The genetic control of red cell glutathione deficiencies in Finnish Landrace and Tasmanian Merino sheep and in crosses between these breeds

Abstract

Summary: Finnish Landrace sheep with low red cell GSH concentrations resulting from a defective transport system for certain arnino acids were crossed with Tasmanian Merino sheep with a red cell GSH deficiency due to impaired activity of the enzyme γ-glutamyl cysteine synthetase. Inheritance data showed that the two types of GSH deficiency were under independent genetic control.
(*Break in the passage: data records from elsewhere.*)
(* ===== verification/MonCluster.v ===== *)
(** * Monitors with their electors

    The cluster of [PaxosSystem.v] with the elections as the code runs them: the
    monitors exchange the messages of Paxos and of the elector, each kind in the
    order it was sent, and either kind may be lost.  A process that dies loses
    its memory and is started again on its disk. *)

From stdpp Require Import strings.
From S2P Require Import Prelude MonitorDBStore Paxos PaxosSystem ConnectionTracker ElectorPing Election.

Record cluster := Cluster {
  mons : gmap Z mon;
  paxos_net : gmap (Z * Z) (list MMonPaxos);
  elect_net : gmap (Z * Z) (list MMonElection)
}.

Definition echan (s : cluster) (i j : Z) : list MMonElection := default [] (elect_net s !! (i, j)).

(** What the pinging of peers does to a monitor; a ping may bring any scores. *)
Inductive ping_event := P_handle (from : Z) (m : MMonPing) | P_check (peer : Z) | P_dead (peer : Z) | P_reset.

Inductive event :=
  | EvPaxos (l : label)
  | EvDeliver (from to : Z)
  | EvDrop (from to : Z) (k : nat)
  | EvExpire (i : Z)
  | EvElect (i : Z)
  | EvDisallow (i : Z) (dl : gset Z) (allow_election : bool)
  | EvEnter (i : Z)
  | EvExit (i : Z)
  | EvStrategy (i : Z) (st : election_strategy)
  | EvPing (i : Z) (p : ping_event)
  | EvRestart (i : Z).

Section Cluster.
Context (ec : election_conf).

Definition epost (i : Z) (out : list (Z * MMonElection)) (nt : gmap (Z * Z) (list MMonElection)) : gmap (Z * Z) (list MMonElection) :=
  fold_left (fun nt '(to, m) => <[(i, to) := default [] (nt !! (i, to)) ++ [m]]> nt) out nt.

(** A process that fails an assertion, or exits. *)
Definition stop (s : mon) : mon := set_m_node (set_mstate MON_DOWN (m_node s)) s.

Definition ended {A} (r : option A * mon) : mon := match r.1 with Some _ => r.2 | None => stop r.2 end.

Definition sent (s : mon) : mon := set_m_out [] (set_m_paxos_out [] s).

Definition up (s : mon) : bool := negb (bool_decide (mstate (m_node s) = MON_DOWN)).

(** Running a handler on monitor [i]. *)
Definition crun (i : Z) (m : E unit) (s : cluster) : option cluster :=
  x ← mons s !! i;
  if up x then
    let x' := ended (m x) in
    Some (Cluster (<[i := sent x']> (mons s)) (post i (m_paxos_out x') (paxos_net s)) (epost i (m_out x') (elect_net s)))
  else None.

(** The Paxos steps that the elector has no part in. *)
Definition paxos_event (l : label) (ee : election_env) (s : cluster) : option cluster :=
  let c := paxos_conf ec in
  let e := paxos_env ee in
  match l with
  | LDeliver from to =>
      match default [] (paxos_net s !! (from, to)) with
      | [] => None
      | m :: q => crun to (lift (monitor_dispatch c e from m)) (Cluster (mons s) (<[(from, to) := q]> (paxos_net s)) (elect_net s))
      end
  | LDrop from to k =>
      Some (Cluster (mons s) (<[(from, to) := delete k (default [] (paxos_net s !! (from, to)))]> (paxos_net s)) (elect_net s))
  | LBootstrap i => crun i (lift (bootstrap c e)) s
  | LTimer i t =>
      x ← mons s !! i;
      _ ← check (timer_armed t (m_node x));
      crun i (lift (timer_fires c e t)) s
  | LApply i => crun i (lift io_apply) s
  | LComplete i => crun i (lift (io_complete c e)) s
  | LPropose i t f =>
      _ ← check (service_tx t && service_finisher f);
      crun i (lift (propose t f)) s
  | LTrigger i => crun i (lift (_ ← trigger_propose c; mret tt)) s
  | LPlug i b => crun i (lift (if b then plug else unplug)) s
  | LCrash i => crun i fail s
  | _ => None
  end.

Definition ping_step (p : ping_event) (ee : election_env) (s : pinger) : option pinger :=
  match p with
  | P_handle from m => Some (handle_ping (ping_config ec) (wall_clock ee) from m s)
  | P_check peer => Some (ping_check (ping_config ec) (wall_clock ee) peer s)
  | P_dead peer => dead_ping (wall_clock ee) peer s
  | P_reset => Some (with_tracker (notify_reset (peer_tracker s)) s)
  end.

Definition run_ping (p : ping_event) (ee : election_env) : E unit :=
  s ← this;
  match ping_step p ee (pings s) with
  | Some p' => update (set_pings p')
  | None => fail
  end.

(** [Elector::Elector] *)
Definition boot_pings (r : Z) (scores : option ConnectionTracker) : pinger :=
  Pinger (match scores with
          | Some t => decode_tracker (score_persist_interval ec) t
          | None => new_tracker r (score_halflife ec) (score_persist_interval ec)
          end) scores ∅ ∅ ∅ ∅ [] [] [].

Definition boot_mon (n : node) (persisted : Z) (scores : option ConnectionTracker) (st : election_strategy) : mon :=
  Mon n [] persisted (-1) (-1) None None (-1) st true false ∅ (boot_pings (rank n) scores) ∅ ∅ false [].

(** The epoch of a new process is 0 until [ElectionLogic::init] reads it. *)
Definition reboot (s : mon) : mon :=
  boot_mon (boot (set_epoch 0 (m_node s))) (persisted_epoch s) (persisted_scores (pings s)) (strategy s).

Definition cstep (ev : event) (ee : election_env) (s : cluster) : option cluster :=
  match ev with
  | EvPaxos l => paxos_event l ee s
  | EvDeliver from to =>
      match echan s from to with
      | [] => None
      | m :: q => crun to (election_dispatch ec ee from m) (Cluster (mons s) (paxos_net s) (<[(from, to) := q]> (elect_net s)))
      end
  | EvDrop from to k => Some (Cluster (mons s) (paxos_net s) (<[(from, to) := delete k (echan s from to)]> (elect_net s)))
  | EvExpire i =>
      x ← mons s !! i;
      _ ← check (expire_event x);
      crun i (election_expire ec ee) s
  | EvElect i => crun i (start_election ec ee) s
  | EvDisallow i dl allow => crun i (set_elector_disallowed_leaders ec ee dl allow) s
  | EvEnter i => crun i (quorum_enter ec ee) s
  | EvExit i => crun i (quorum_exit ec ee) s
  | EvStrategy i st => crun i (update (set_strategy st)) s
  | EvPing i p => crun i (run_ping p ee) s
  | EvRestart i =>
      x ← mons s !! i;
      Some (Cluster (<[i := reboot x]> (mons s)) (paxos_net s) (elect_net s))
  end.

Context (st0 : election_strategy).

Definition init_cluster : cluster :=
  Cluster (list_to_map (map (fun r => (r, boot_mon (fresh r 0 ∅) 0 None st0)) (seqZ 0 (monmap_size (paxos_conf ec))))) ∅ ∅.

Fixpoint cruns (evs : list (event * election_env)) (s : cluster) : option cluster :=
  match evs with
  | [] => Some s
  | (ev, ee) :: evs' => s' ← cstep ev ee s; cruns evs' s'
  end.

Definition callowed (ev : event) (s : cluster) : Prop :=
  match ev with
  | EvRestart i => forall x, mons s !! i = Some x -> promise_durable (m_node x)
  | _ => True
  end.

(** The states of the runs in which only monitors with a durable promise are
    restarted. *)
Inductive creachable : cluster -> Prop :=
  | creachable_init : creachable init_cluster
  | creachable_step ev ee s s' : creachable s -> callowed ev s -> cstep ev ee s = Some s' -> creachable s'.

End Cluster.
Lemma ends_ack e A p m x (Q : unit -> mon -> Prop) : counting e A x -> sound_disk (m_node x) -> Z.odd e = true -> 1 < paxos_size ec ->
  0 < p < paxos_size ec -> plain OP_ACK e m -> let A' := {[p]} ∪ A in
  (Z.of_nat (size A') <> paxos_size ec -> forall x', counting e A' x' -> m_node x' = m_node x -> m_out x' = m_out x -> Q tt x') ->
  (Z.of_nat (size A') = paxos_size ec -> forall x' v, leading A' 0 (e + 1) (m_node x') ->
     m_out x' = m_out x ++ map (fun r => (r, v)) (filter (fun r => r <> 0) (elements A')) -> claim (e + 1) A' v -> Q tt x') ->
  ends (election_dispatch ec ee p m x) Q.
Proof.
  intros Hx Hd Hodd Hn Hp Hm A' Hsome Hall. apply (ends_dispatch 0 e); [apply Hx | lia | apply Hm |]. intros pg.
  rewrite (pl_op _ _ _ Hm), (pl_epoch _ _ _ Hm). destruct Hx as [Hx Hms He Ha Hpi].
  apply ends_bindE, ends_this. change (l_epoch (set_pings pg x)) with (l_epoch x). rewrite (rd_epoch _ _ _ Hx), Z.ltb_irrefl.
  unfold handle_ack. apply ends_bindE, ends_this. change (l_epoch (set_pings pg x)) with (l_epoch x). 
  change (electing_me (set_pings pg x)) with (electing_me x). rewrite (rd_epoch _ _ _ Hx), He, (pl_epoch _ _ _ Hm).
  apply ends_bindE, ends_require; [by apply Z.eqb_eq |]. rewrite (pl_features _ _ _ Hm), (pl_mon_features _ _ _ Hm), (cm_features _ Hcompat), (cm_mon_features _ Hcompat).
  cbn [provided]. apply ends_bindE, ends_bindE, ends_updE, ends_bindE, ends_this, ends_require.
  { apply bool_decide_eq_true_2. cbn. rewrite Ha. etransitivity; [exact Hpi |]. rewrite dom_insert_L. set_solver. }
  unfold receive_ack. apply ends_bindE, ends_require; [done |]. apply ends_bindE, ends_this.
  match goal with |- ends (_ ?z) _ => assert (Hz : ready 0 e z /\ mstate (m_node z) = MON_ELECTING /\ electing_me z = true /\ acked_me z = A /\
    A' ⊆ dom (peer_info z) /\ m_out z = m_out x /\ m_node z = m_node x) end.
  { split_and!; try done; [by destruct Hx |]. cbn. rewrite dom_insert_L. set_solver. }
  revert Hz. match goal with |- _ -> ends (_ ?z) _ => generalize z end. intros z (Z1 & Z2 & Z3 & Z4 & Z5 & Z6 & Z7).
  rewrite (rd_epoch _ _ _ Z1), Z.ltb_irrefl, Z3. apply ends_bindE, ends_updE, ends_bindE, ends_this. cbn. rewrite Z4. fold A'.
  assert (Hc : counting e A' (set_acked_me A' z)) by (split; try done; by destruct Z1).
  destruct (Z.eqb_spec (Z.of_nat (size A')) (paxos_size ec)) as [Hs | Hs]; cbn [provided].
  - apply (ends_declare e A'); [done | by rewrite <- Z7 in Hd | done | lia |]. intros x' v. cbn. rewrite Z6. by apply Hall.
  - apply ends_ret, Hsome; try done.
Qed.
End Handlers.
(** One item is set, the entry of its old version is erased from [rmissing]. *)
Definition put_item (o : hobject_t) (i : pg_missing_item) (m : pg_missing_set) : pg_missing_set :=
  Missing (<[o := i]> (items m)) (<[version (need i) := o]> (rmissing m)) ({[o]} ∪ changed m) (may_include_deletes m).

Definition erase_rmissing (v : Z) (m : pg_missing_set) : pg_missing_set :=
  Missing (items m) (delete v (rmissing m)) (changed m) (may_include_deletes m).

Definition add_next_event (e : pg_log_entry_t) (m : pg_missing_set) : pg_missing_set :=
  match items m !! soid e with
  | Some i =>
      let have := if bool_decide (prior_version e = ev_zero) || is_clone e then ev_zero else have i in
      put_item (soid e) {| need := e_version e; have := have; item_delete := is_delete e |} (erase_rmissing (version (need i)) m)
  | None =>
      let have := if bool_decide (prior_version e = ev_zero) || is_clone e then ev_zero else prior_version e in
      put_item (soid e) {| need := e_version e; have := have; item_delete := is_delete e |} m
  end.

Definition revise_need (o : hobject_t) (n : eversion_t) (del : bool) (m : pg_missing_set) : pg_missing_set :=
  match items m !! o with
  | Some i => put_item o {| need := n; have := have i; item_delete := del |} (erase_rmissing (version (need i)) m)
  | None => put_item o {| need := n; have := ev_zero; item_delete := del |} m
  end.

Definition revise_have (o : hobject_t) (h : eversion_t) (m : pg_missing_set) : pg_missing_set :=
  match items m !! o with
  | Some i => Missing (<[o := {| need := need i; have := h; item_delete := item_delete i |}]> (items m)) (rmissing m)
                ({[o]} ∪ changed m) (may_include_deletes m)
  | None => m
  end.

Definition missing_add (o : hobject_t) (n h : eversion_t) (del : bool) (m : pg_missing_set) : pg_missing_set :=
  put_item o {| need := n; have := h; item_delete := del |} m.

(** [rm] of an iterator, and [got]. *)
Definition rm_item (o : hobject_t) (m : pg_missing_set) : pg_missing_set :=
  match items m !! o with
  | Some i => Missing (delete o (items m)) (delete (version (need i)) (rmissing m)) ({[o]} ∪ changed m) (may_include_deletes m)
  | None => m
  end.

Definition missing_rm (o : hobject_t) (v : eversion_t) (m : pg_missing_set) : pg_missing_set :=
  match items m !! o with
  | Some i => if ev_le (need i) v then rm_item o m else m
  | None => m
  end.

Definition missing_got (o : hobject_t) (v : eversion_t) (m : pg_missing_set) : option pg_missing_set :=
  i ← items m !! o;
  if ev_le (need i) v || item_delete i then Some (rm_item o m) else None.

(** ** The log *)

Record IndexedLog := Log {
  head : eversion_t;
  tail : eversion_t;
  can_rollback_to : eversion_t;
  rollback_info_trimmed_to : eversion_t;
  log : list pg_log_entry_t;
  dups : list pg_log_dup_t;
  objects : gmap hobject_t pg_log_entry_t;
  trimmed_len : nat
}.

(** [pg_log_t], what is sent of a log. *)
Record pg_log_t := {
  o_head : eversion_t;
  o_tail : eversion_t;
  o_can_rollback_to : eversion_t;
  o_rollback_info_trimmed_to : eversion_t;
  o_log : list pg_log_entry_t;
  o_dups : list pg_log_dup_t
}.

Definition index_entry (m : gmap hobject_t pg_log_entry_t) (e : pg_log_entry_t) : gmap hobject_t pg_log_entry_t :=
  if is_error e then m else <[soid e := e]> m.

(** [index()] *)
Definition index_objects (l : list pg_log_entry_t) : gmap hobject_t pg_log_entry_t := fold_left index_entry l ∅.

(** [index(pg_log_entry_t&)] *)
Definition index_older (m : gmap hobject_t pg_log_entry_t) (e : pg_log_entry_t) : gmap hobject_t pg_log_entry_t :=
  if is_error e then m
  else
    match m !! soid e with
    | Some x => if ev_lt (e_version x) (e_version e) then <[soid e := e]> m else m
    | None => <[soid e := e]> m
    end.

(** [unindex(const pg_log_entry_t&)] *)
Definition unindex (m : gmap hobject_t pg_log_entry_t) (e : pg_log_entry_t) : gmap hobject_t pg_log_entry_t :=
  match m !! soid e with
  | Some x => if bool_decide (e_version x = e_version e) then delete (soid e) m else m
  | None => m
  end.

(** The number of entries up to the last one that is not above [v]. *)
Fixpoint count_trimmed (l : list pg_log_entry_t) (v : eversion_t) : nat :=
  match l with
  | [] => 0
  | e :: l' => let n := count_trimmed l' v in if (n =? 0)%nat && ev_lt v (e_version e) then 0 else S n
  end.

(** [IndexedLog(const pg_log_t&)] *)
Definition indexed (o : pg_log_t) : IndexedLog :=
  Log (o_head o) (o_tail o) (o_can_rollback_to o) (o_rollback_info_trimmed_to o) (o_log o) (o_dups o)
    (index_objects (o_log o)) (count_trimmed (o_log o) (o_rollback_info_trimmed_to o)).

Definition ev_min (l r : eversion_t) : eversion_t := if ev_lt r l then r else l.

(** The scan from the newest entry of [pg_log_t::rewind_from_head]; [rl] is the
    log in reverse.  [None]: the assertion fails. *)
Fixpoint rewind_scan (newhead : eversion_t) (rl divergent : list pg_log_entry_t) : option (list pg_log_entry_t * list pg_log_entry_t) :=
  match rl with
  | [] => Some ([], divergent)
  | p :: rl' =>
      if version (e_version p) <=? version newhead then Some (reverse rl, divergent)
      else if ev_lt newhead (e_version p) then rewind_scan newhead rl' (p :: divergent)
      else None
  end.

Definition rewind_from_head (newhead : eversion_t) (l : IndexedLog) : option (IndexedLog * list pg_log_entry_t) :=
  if ev_lt newhead (tail l) then None
  else
    '(kept, divergent) ← rewind_scan newhead (reverse (log l)) [];
    let rbt := ev_min (rollback_info_trimmed_to l) newhead in
    Some (Log newhead (tail l) (ev_min (can_rollback_to l) newhead) rbt kept (dups l) (index_objects kept) (count_trimmed kept rbt), divergent).

(** What the backends do with an entry.  [S] is their store. *)
Class LogEntryHandler (S : Type) := {
  h_rollback : pg_log_entry_t -> S -> S;
  h_rollforward : pg_log_entry_t -> S -> S;
  h_trim : pg_log_entry_t -> S -> S;
  h_remove : hobject_t -> S -> S;
  h_try_stash : hobject_t -> Z -> S -> S
}.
In the Finnish Landrace breed, the gene coding for the transport defect (Trⁿ) was inherited as an autosomal recessive and sheep homozygous for this gene had high red cell concentrations of lysine and ornithine (Ly ×) as well as low levels of GSH. In the Tasmanian Merino breed the GSH deficiency behaved as if controlled by an autosomal dominant gene (GSH^L). Backcross breeding experiments resulted in lambs which had inherited both types of GSH deficiency. Evidence suggested that such ‘double low’ GSH lambs had an impaired viability. In Tasmanian Merinos the GSH deficiency was established prior to birth. Newborn Finnish Landrace lambs were clearly separable into two types on the basis of their red cell lysine and ornithine content but not on their GSH concentrations.